(Beginning of Study material)
(* ===== verification/Float.v ===== *)
(** The part of [f64] that the console output uses: non-negative numbers, made from
    integers, divided, multiplied, rounded and printed.

    A finite number is a mantissa of at most 53 bits and an exponent; an operation
    rounds the exact result to the nearest such number, ties to even.  Subnormal numbers
    and overflow are out of reach of quotients and products of 64-bit integers. *)

From stdpp Require Import pretty.
From S2P Require Import Prelude.
#[local] Open Scope Z_scope.

Inductive f64 := NaN | Inf | Fin (mantissa exponent : Z).

(** [n / d], rounded to the nearest integer, ties to even. *)
Definition round_even (n d : Z) : Z :=
  let q := n / d in
  let r := n mod d in
  if 2 * r <? d then q else if d <? 2 * r then q + 1 else if Z.even q then q else q + 1.

(** The exponent for which [n / d] has 53 bits before the point. *)
Definition exponent_of (n d : Z) : Z :=
  let k := Z.log2 n - Z.log2 d in
  if d * 2 ^ Z.max 0 k <=? n * 2 ^ Z.max 0 (- k) then k - 52 else k - 53.

(** The number nearest to [n / d]. *)
Definition nearest (n d : Z) : f64 :=
  if n =? 0 then Fin 0 0
  else let e := exponent_of n d in
       Fin (round_even (n * 2 ^ Z.max 0 (- e)) (d * 2 ^ Z.max 0 e)) e.

(** [n as f64] *)
Definition of_u64 (n : Z) : f64 := nearest n 1.

(** [a / b] and [a * b] *)
Definition fdiv (a b : f64) : f64 :=
  match a, b with
  | Fin m e, Fin m' e' =>
    if m' =? 0 then (if m =? 0 then NaN else Inf)
    else nearest (m * 2 ^ Z.max 0 (e - e')) (m' * 2 ^ Z.max 0 (e' - e))
  | Inf, Fin _ _ => Inf
  | Fin _ _, Inf => Fin 0 0
  | _, _ => NaN
  end.
Definition fmul (a b : f64) : f64 :=
  match a, b with
  | Fin m e, Fin m' e' =>
    let x := e + e' in nearest (m * m' * 2 ^ Z.max 0 x) (2 ^ Z.max 0 (- x))
  | Inf, Fin m _ | Fin m _, Inf => if m =? 0 then NaN else Inf
  | Inf, Inf => Inf
  | _, _ => NaN
  end.

(** [a.round() as u64]: ties away from zero; what does not fit saturates, and NaN is 0. *)
Definition round_u64 (a : f64) : Z :=
  match a with
  | NaN => 0
  | Inf => 2 ^ 64 - 1
  | Fin m e =>
    Z.min (2 ^ 64 - 1)
      (if 0 <=? e then m * 2 ^ e else (2 * m + 2 ^ (- e)) / (2 * 2 ^ (- e)))
  end.

(** Digits on the left of which zeros are put. *)
Fixpoint zeros (n : nat) : string := match n with O => "" | S n => "0" +:+ zeros n end.
Definition pad0 (w : nat) (s : string) : string := zeros (w - String.length s) +:+ s.

(** [format!("{:.p}", a)]: the exact value to [p] places, ties to even. *)
Definition hundredths (p : Z) (a : f64) : Z :=
  match a with
  | Fin m e => round_even (m * 10 ^ p * 2 ^ Z.max 0 e) (2 ^ Z.max 0 (- e))
  | _ => 0
  end.
Definition print_fixed (p : Z) (q : Z) : string :=
  pretty (q / 10 ^ p) +:+ "." +:+ pad0 (Z.to_nat p) (pretty (q mod 10 ^ p)).
Definition to_fixed (p : Z) (a : f64) : string :=
  match a with NaN => "NaN" | Inf => "inf" | Fin _ _ => print_fixed p (hundredths p a) end.

(** * Lemmas *)

Lemma pow_pos a : 0 < 2 ^ Z.max 0 a.
Proof. apply Z.pow_pos_nonneg; lia. Qed.

Lemma round_even_le n d k : 0 < d -> n <= k * d -> round_even n d <= k.
Proof.
  intros Hd Hn. unfold round_even. cbv zeta.
  pose proof (Z.div_mod n d ltac:(lia)). pose proof (Z.mod_pos_bound n d Hd).
  destruct (Z.ltb_spec (2 * (n mod d)) d); [nia|].
  assert (n / d < k) by nia. destruct (_ <? _); [lia|]. destruct (Z.even _); lia.
Qed.

Lemma round_even_exact n d k : 0 < d -> n = k * d -> round_even n d = k.
Proof.
  intros Hd ->. unfold round_even. cbv zeta. rewrite Z.div_mul, Z.mod_mul by lia.
  destruct (Z.ltb_spec (2 * 0) d); lia.
Qed.

Lemma round_even_nonneg n d : 0 < d -> 0 <= n -> 0 <= round_even n d.
Proof.
  intros Hd Hn. unfold round_even. cbv zeta. pose proof (Z.div_pos n d Hn Hd).
  destruct (_ <? _); [done|]. destruct (_ <? _); [lia|]. destruct (Z.even _); lia.
Qed.

(** Scaling both sides changes nothing. *)
Lemma round_even_scale n d c : 0 < d -> 0 < c -> round_even (n * c) (d * c) = round_even n d.
Proof.
  intros Hd Hc. unfold round_even. cbv zeta.
  rewrite Z.div_mul_cancel_r, Z.mul_mod_distr_r by lia.
  replace (2 * (n mod d * c) <? d * c) with (2 * (n mod d) <? d)
    by (destruct (Z.ltb_spec (2 * (n mod d)) d), (Z.ltb_spec (2 * (n mod d * c)) (d * c)); nia).
  replace (d * c <? 2 * (n mod d * c)) with (d <? 2 * (n mod d))
    by (destruct (Z.ltb_spec d (2 * (n mod d))), (Z.ltb_spec (d * c) (2 * (n mod d * c))); nia).
  done.
Qed.

(** [d * 2^k <= n], with the power on the side where its exponent is not negative. *)
Lemma shift_le n d k s : 0 <= s -> 0 <= s + k ->
  d * 2 ^ Z.max 0 k <= n * 2 ^ Z.max 0 (- k) <-> d * 2 ^ (s + k) <= n * 2 ^ s.
Proof.
  intros Hs Hk. assert (exists c, 0 <= c /\ s = Z.max 0 (- k) + c /\ s + k = Z.max 0 k + c)
    as (c & Hc & Es & Ek) by (exists (s - Z.max 0 (- k)); lia).
  rewrite Ek, Es, !Z.pow_add_r by lia. assert (0 < 2 ^ c) by (apply Z.pow_pos_nonneg; lia).
  rewrite !Z.mul_assoc. split; intros; nia.
Qed.

(** The exponent leaves at least 53 bits, and at most 53 of a number that has no more. *)
Lemma exponent_lower n d : 0 < n -> 0 < d ->
  let e := exponent_of n d in 2 ^ 52 * d * 2 ^ Z.max 0 e <= n * 2 ^ Z.max 0 (- e).
Proof.
  intros Hn Hd. cbv zeta. unfold exponent_of. cbv zeta.
  remember (Z.log2 n - Z.log2 d) as k eqn:Ek. remember (Z.abs k + 64) as s eqn:Es.
  destruct (Z.leb_spec (d * 2 ^ Z.max 0 k) (n * 2 ^ Z.max 0 (- k))) as [Hb|Hb].
  - apply (shift_le n d k s) in Hb; [|lia..]. apply (shift_le n (2 ^ 52 * d) (k - 52) s); [lia..|].
    replace (2 ^ 52 * d * 2 ^ (s + (k - 52))) with (d * 2 ^ (s + k)); [done|].
    replace (s + k) with (52 + (s + (k - 52))) by lia. rewrite Z.pow_add_r by lia. ring.
  - apply (shift_le n (2 ^ 52 * d) (k - 53) s); [lia..|].
    replace (2 ^ 52 * d * 2 ^ (s + (k - 53))) with (d * 2 ^ (s + k - 1))
      by (replace (s + k - 1) with (52 + (s + (k - 53))) by lia; rewrite Z.pow_add_r by lia; ring).
    pose proof (Z.log2_spec n Hn) as [Hln _]. pose proof (Z.log2_spec d Hd) as [_ Hld].
    pose proof (Z.log2_nonneg n). pose proof (Z.log2_nonneg d).
    transitivity (2 ^ (Z.log2 d + 1) * 2 ^ (s + k - 1));
      [apply Z.mul_le_mono_nonneg_r; [apply Z.pow_nonneg; lia|lia]|].
    rewrite <-Z.pow_add_r by lia. replace (Z.log2 d + 1 + (s + k - 1)) with (Z.log2 n + s) by lia.
    rewrite Z.pow_add_r by lia. apply Z.mul_le_mono_nonneg_r; [apply Z.pow_nonneg; lia|done].
Qed.

Lemma exponent_small n d : 0 < n -> 0 < d -> n < 2 ^ 53 * d -> exponent_of n d <= 0.
Proof.
  intros Hn Hd Hlt. pose proof (exponent_lower n d Hn Hd) as He. cbv zeta in He.
  destruct (Z.le_gt_cases (exponent_of n d) 0) as [|Hp]; [done|exfalso].
  rewrite (Z.max_r 0 (exponent_of n d)), (Z.max_l 0 (- exponent_of n d)) in He by lia.
  assert (2 ^ 1 <= 2 ^ exponent_of n d) by (apply Z.pow_le_mono_r; lia). nia.
Qed.

(** A quotient of at most [k] is at most [k] after rounding. *)
Lemma nearest_le n d k : 0 <= n -> 0 < d -> 0 <= k < 2 ^ 53 -> n <= k * d ->
  exists m e, nearest n d = Fin m e /\ e <= 0 /\ 0 <= m <= k * 2 ^ (- e).
Proof.
  intros Hn Hd Hk Hle. unfold nearest. destruct (Z.eqb_spec n 0); [exists 0, 0; split; [done|cbn; lia]|].
  eexists _, _. split; [reflexivity|]. assert (exponent_of n d <= 0) as He.
  { apply exponent_small; [lia|done|]. apply (Z.le_lt_trans _ (k * d)); [done|].
    apply Z.mul_lt_mono_pos_r; lia. }
  rewrite (Z.max_l 0 (exponent_of n d)), (Z.max_r 0 (- exponent_of n d)) by lia.
  split; [done|]. pose proof (Z.pow_nonneg 2 (- exponent_of n d) ltac:(lia)).
  split; [apply round_even_nonneg; lia|]. apply round_even_le; nia.
Qed.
(End of Study material)
(Problem to work on) Precisely the lines between those holding "Definition hundredths (p" and "Proof. apply Z.pow_pos_nonneg; lia. Qed.", inclusive, are to be reproduced from the listing above, with nothing added.

(Answer to this exercise)
Definition hundredths (p : Z) (a : f64) : Z :=
  match a with
  | Fin m e => round_even (m * 10 ^ p * 2 ^ Z.max 0 e) (2 ^ Z.max 0 (- e))
  | _ => 0
  end.
Definition print_fixed (p : Z) (q : Z) : string :=
  pretty (q / 10 ^ p) +:+ "." +:+ pad0 (Z.to_nat p) (pretty (q mod 10 ^ p)).
Definition to_fixed (p : Z) (a : f64) : string :=
  match a with NaN => "NaN" | Inf => "inf" | Fin _ _ => print_fixed p (hundredths p a) end.

(** * Lemmas *)

Lemma pow_pos a : 0 < 2 ^ Z.max 0 a.
Proof. apply Z.pow_pos_nonneg; lia. Qed.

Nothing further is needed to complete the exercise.